*About this exercise*:
Could you set down exactly the lines in the records below between the line holding "split; [done|]. intros l. etrans;" and the line holding "uh_get_law : forall", inclusive?

============================================================

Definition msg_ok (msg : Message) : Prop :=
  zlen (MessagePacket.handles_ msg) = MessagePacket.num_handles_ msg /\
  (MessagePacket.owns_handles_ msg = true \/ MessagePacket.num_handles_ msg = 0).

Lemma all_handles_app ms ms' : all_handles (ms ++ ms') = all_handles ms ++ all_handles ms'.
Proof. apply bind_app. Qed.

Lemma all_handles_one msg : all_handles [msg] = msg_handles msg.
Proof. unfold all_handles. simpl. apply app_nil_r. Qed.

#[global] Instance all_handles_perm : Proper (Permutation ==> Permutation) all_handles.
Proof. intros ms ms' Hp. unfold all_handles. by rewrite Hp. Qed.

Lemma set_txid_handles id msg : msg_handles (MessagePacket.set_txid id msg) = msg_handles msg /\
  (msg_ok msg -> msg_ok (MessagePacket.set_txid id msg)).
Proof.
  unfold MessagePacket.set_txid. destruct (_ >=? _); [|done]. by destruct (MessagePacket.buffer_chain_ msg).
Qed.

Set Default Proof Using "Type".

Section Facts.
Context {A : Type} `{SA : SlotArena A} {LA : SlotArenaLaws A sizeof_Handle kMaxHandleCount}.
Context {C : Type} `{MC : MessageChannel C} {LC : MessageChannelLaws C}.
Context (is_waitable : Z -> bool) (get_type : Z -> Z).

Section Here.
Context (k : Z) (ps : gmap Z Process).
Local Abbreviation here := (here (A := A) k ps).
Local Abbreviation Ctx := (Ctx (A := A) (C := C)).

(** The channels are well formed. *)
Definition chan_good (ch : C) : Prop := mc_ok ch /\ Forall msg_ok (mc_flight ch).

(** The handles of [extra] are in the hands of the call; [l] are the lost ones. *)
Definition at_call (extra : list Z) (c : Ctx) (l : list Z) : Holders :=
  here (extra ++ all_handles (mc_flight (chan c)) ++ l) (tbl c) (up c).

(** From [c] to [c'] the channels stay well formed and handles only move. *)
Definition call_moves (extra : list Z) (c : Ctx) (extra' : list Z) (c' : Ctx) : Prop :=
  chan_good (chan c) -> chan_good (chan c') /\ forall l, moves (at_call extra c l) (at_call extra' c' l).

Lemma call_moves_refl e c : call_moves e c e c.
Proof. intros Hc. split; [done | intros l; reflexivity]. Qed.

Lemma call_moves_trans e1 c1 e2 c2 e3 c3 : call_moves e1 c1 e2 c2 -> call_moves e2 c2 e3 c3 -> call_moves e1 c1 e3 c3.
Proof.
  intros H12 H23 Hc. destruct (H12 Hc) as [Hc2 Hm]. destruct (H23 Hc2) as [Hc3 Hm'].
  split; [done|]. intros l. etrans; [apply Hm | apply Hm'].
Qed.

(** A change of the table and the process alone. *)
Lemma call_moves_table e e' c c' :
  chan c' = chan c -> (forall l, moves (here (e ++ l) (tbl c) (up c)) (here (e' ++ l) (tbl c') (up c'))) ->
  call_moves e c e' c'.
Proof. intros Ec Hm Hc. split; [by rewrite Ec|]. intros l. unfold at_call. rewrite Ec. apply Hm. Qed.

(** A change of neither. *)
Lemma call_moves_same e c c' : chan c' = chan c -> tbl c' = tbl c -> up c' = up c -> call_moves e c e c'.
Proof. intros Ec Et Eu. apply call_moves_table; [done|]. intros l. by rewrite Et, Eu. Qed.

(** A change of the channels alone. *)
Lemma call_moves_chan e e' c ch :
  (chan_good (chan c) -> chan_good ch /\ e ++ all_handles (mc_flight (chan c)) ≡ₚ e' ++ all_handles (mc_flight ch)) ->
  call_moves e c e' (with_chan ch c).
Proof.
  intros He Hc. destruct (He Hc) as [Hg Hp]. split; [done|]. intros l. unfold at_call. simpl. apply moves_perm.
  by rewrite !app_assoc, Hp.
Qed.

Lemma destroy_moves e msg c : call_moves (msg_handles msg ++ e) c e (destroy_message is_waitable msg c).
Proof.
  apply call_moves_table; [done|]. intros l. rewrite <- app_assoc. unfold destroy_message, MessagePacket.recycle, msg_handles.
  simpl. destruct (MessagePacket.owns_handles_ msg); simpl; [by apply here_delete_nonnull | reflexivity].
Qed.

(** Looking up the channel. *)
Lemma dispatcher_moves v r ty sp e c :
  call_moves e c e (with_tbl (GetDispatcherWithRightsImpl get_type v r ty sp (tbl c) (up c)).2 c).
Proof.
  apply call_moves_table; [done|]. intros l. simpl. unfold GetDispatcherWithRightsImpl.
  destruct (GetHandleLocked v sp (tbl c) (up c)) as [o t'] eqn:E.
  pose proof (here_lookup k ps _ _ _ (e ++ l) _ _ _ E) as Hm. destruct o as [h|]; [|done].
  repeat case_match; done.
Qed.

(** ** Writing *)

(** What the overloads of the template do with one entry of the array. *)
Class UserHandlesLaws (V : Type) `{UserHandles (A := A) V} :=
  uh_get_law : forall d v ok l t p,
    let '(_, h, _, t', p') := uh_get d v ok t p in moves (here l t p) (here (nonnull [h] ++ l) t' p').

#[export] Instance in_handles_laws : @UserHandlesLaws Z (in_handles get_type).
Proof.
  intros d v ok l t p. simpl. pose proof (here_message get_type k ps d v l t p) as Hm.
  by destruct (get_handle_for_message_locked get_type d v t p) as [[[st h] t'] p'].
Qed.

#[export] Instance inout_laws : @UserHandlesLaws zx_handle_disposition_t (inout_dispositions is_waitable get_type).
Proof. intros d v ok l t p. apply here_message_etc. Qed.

============================================================

*Result of the exercise*:
  split; [done|]. intros l. etrans; [apply Hm | apply Hm'].
Qed.

(** A change of the table and the process alone. *)
Lemma call_moves_table e e' c c' :
  chan c' = chan c -> (forall l, moves (here (e ++ l) (tbl c) (up c)) (here (e' ++ l) (tbl c') (up c'))) ->
  call_moves e c e' c'.
Proof. intros Ec Hm Hc. split; [by rewrite Ec|]. intros l. unfold at_call. rewrite Ec. apply Hm. Qed.

(** A change of neither. *)
Lemma call_moves_same e c c' : chan c' = chan c -> tbl c' = tbl c -> up c' = up c -> call_moves e c e c'.
Proof. intros Ec Et Eu. apply call_moves_table; [done|]. intros l. by rewrite Et, Eu. Qed.

(** A change of the channels alone. *)
Lemma call_moves_chan e e' c ch :
  (chan_good (chan c) -> chan_good ch /\ e ++ all_handles (mc_flight (chan c)) ≡ₚ e' ++ all_handles (mc_flight ch)) ->
  call_moves e c e' (with_chan ch c).
Proof.
  intros He Hc. destruct (He Hc) as [Hg Hp]. split; [done|]. intros l. unfold at_call. simpl. apply moves_perm.
  by rewrite !app_assoc, Hp.
Qed.

Lemma destroy_moves e msg c : call_moves (msg_handles msg ++ e) c e (destroy_message is_waitable msg c).
Proof.
  apply call_moves_table; [done|]. intros l. rewrite <- app_assoc. unfold destroy_message, MessagePacket.recycle, msg_handles.
  simpl. destruct (MessagePacket.owns_handles_ msg); simpl; [by apply here_delete_nonnull | reflexivity].
Qed.

(** Looking up the channel. *)
Lemma dispatcher_moves v r ty sp e c :
  call_moves e c e (with_tbl (GetDispatcherWithRightsImpl get_type v r ty sp (tbl c) (up c)).2 c).
Proof.
  apply call_moves_table; [done|]. intros l. simpl. unfold GetDispatcherWithRightsImpl.
  destruct (GetHandleLocked v sp (tbl c) (up c)) as [o t'] eqn:E.
  pose proof (here_lookup k ps _ _ _ (e ++ l) _ _ _ E) as Hm. destruct o as [h|]; [|done].
  repeat case_match; done.
Qed.

(** ** Writing *)

(** What the overloads of the template do with one entry of the array. *)
Class UserHandlesLaws (V : Type) `{UserHandles (A := A) V} :=
  uh_get_law : forall d v ok l t p,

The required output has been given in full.